No. 25,876, at pp. 9, 12, 639 So.2d at 825, 826-827. Our emphasis and brackets.
Judge Brown dissented, concluding from the record that the independent theory of liability “does not necessarily fall within the automobile use exclusion.” Dissent, p. 2, 639 So.2d at 828.
No writ application was filed in Mahlum, which is now authoritative in this circuit. See also and compare Oaks v. Dupuy, 26,729 (La.App. 2d Cir. 4/5/95), 653 So.2d 165, in which we have determined that the “automobile use” exclusion in a general liability policy insuring the father of an intoxicated driver and the father’s incorporated business, excludes coverage for a claim that the father negligently entrusted the company vehicle to his son, who apparently had a history of alcohol-related accidents.
|7The result in Mahlum, and in the trial court here, is in accord with the earlier cases of Picou v. Ferrara (La.1982) and Massey v. Century Ready Mix Corp. (La.App. 2d Cir.1989), both cited supra. The plaintiff-motorcyclist's assertion in Picou that his injuries were caused not only by the negligence of the defendant driver who was on an errand for his employer, but also by the employer’s independent negligence in choosing that employee to make the delivery, did not bring the claim within the employer’s general liability coverage, which contained an automobile use exclusion. 412 So.2d at 1300.
Similarly, in Massey, a third-party tort action arising from a work injury to an iron worker at a construction site, the automobile use exclusion in the general liability insurance policy covering Century Ready Mix Corp., the employer of the defendant truck driver who backed his vehicle into a structure on which the plaintiff was working, precluded coverage, both for the driver’s negligence and for the alleged “independent negligence of another Century driver who had previously made a delivery to the soon-to-be accident site and who failed to warn the [later] driver ... of the dangerous situation or assist him by acting as a flagman.” 552 So.2d at 567.
*174CONCLUSION
The use or loading of Sanders’ pickup to haul the lumber that struck and injured Ya-gel is an essential element of every theory of recovery plaintiffs assert against Sanders, including his alleged negligence in deciding to use the pickup, which he allegedly knew or should have known was not ^suitable for safely loading and hauling the lumber which ultimately injured Yagel.

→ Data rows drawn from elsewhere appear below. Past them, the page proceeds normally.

(* ===== verification/Utf8.v ===== *)
(** * Runes (package unicode/utf8)

    [DecodeRune] and [EncodeRune] on bytes, as encoding/json uses them: an invalid sequence
    decodes to U+FFFD and consumes one byte.  [loop] is the shape of the loops that walk
    over a text a rune (or an escape) at a time.  [sanitize] replaces every invalid byte by
    U+FFFD; it changes nothing exactly on valid UTF-8. *)
From S2P Require Import Prelude Bytes.
From Stdlib Require Import Strings.Byte.
Open Scope N_scope.

Definition RuneError : N := 65533.

(** A Unicode scalar value: a code point that is not a surrogate. *)
Definition scalar (r : N) : Prop := r < 55296 ∨ 57344 ≤ r < 1114112.
#[export] Instance scalar_dec r : Decision (scalar r) := _.

Definition surrogate (r : N) : bool := (55296 <=? r) && (r <? 57344).

Definition EncodeRune (r : N) : list byte :=
  let r := if decide (scalar r) then r else RuneError in
  if r <? 128 then [byte_of_N r]
  else if r <? 2048 then [byte_of_N (192 + r / 64); byte_of_N (128 + r mod 64)]
  else if r <? 65536 then
    [byte_of_N (224 + r / 4096); byte_of_N (128 + r / 64 mod 64); byte_of_N (128 + r mod 64)]
  else
    [byte_of_N (240 + r / 262144); byte_of_N (128 + r / 4096 mod 64);
     byte_of_N (128 + r / 64 mod 64); byte_of_N (128 + r mod 64)].

(** The length announced by a leading byte above 127, and the range of the second byte. *)
Definition lead (b : N) : option (nat * N * N) :=
  if (194 <=? b) && (b <=? 223) then Some (2%nat, 128, 191)
  else if b =? 224 then Some (3%nat, 160, 191)
  else if b =? 237 then Some (3%nat, 128, 159)
  else if (225 <=? b) && (b <=? 239) then Some (3%nat, 128, 191)
  else if b =? 240 then Some (4%nat, 144, 191)
  else if b =? 244 then Some (4%nat, 128, 143)
  else if (241 <=? b) && (b <=? 243) then Some (4%nat, 128, 191)
  else None.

The factual discrepancy between Sanders’ deposition testimony, on the one hand, that the boards which struck Yagel were still at least partially inside the bed of the pickup at all times, and the statements of Yagel’s daughter in her affidavit, on the other, that “the lumber fanned out to the right and extended ... over the right side” of the pickup when the truck was about 500 feet from the accident scene but “appeared to be airborne” when it struck her father, obviously within seconds thereafter, is not material to the coverage issue and does not preclude summary judgment. See CCP Art. 966. Compare Tillman, supra, the spilled gravel case, with Duvigneaud v. Government Emp. Ins. Co., 363 So.2d 1292 (La.App. 4th Cir.1978), writ denied (injuries to plaintiff who lost control of his motorbike when a dog jumped out of a parked car’s open window and ran into the street a “few moments” after the car was parked along the lakefront in New Orleans, arose out of the driver’s use of the car and were within the scope of plaintiff’s uninsured motorist coverage).
DECREE
At plaintiffs’ cost, the judgment is AFFIRMED.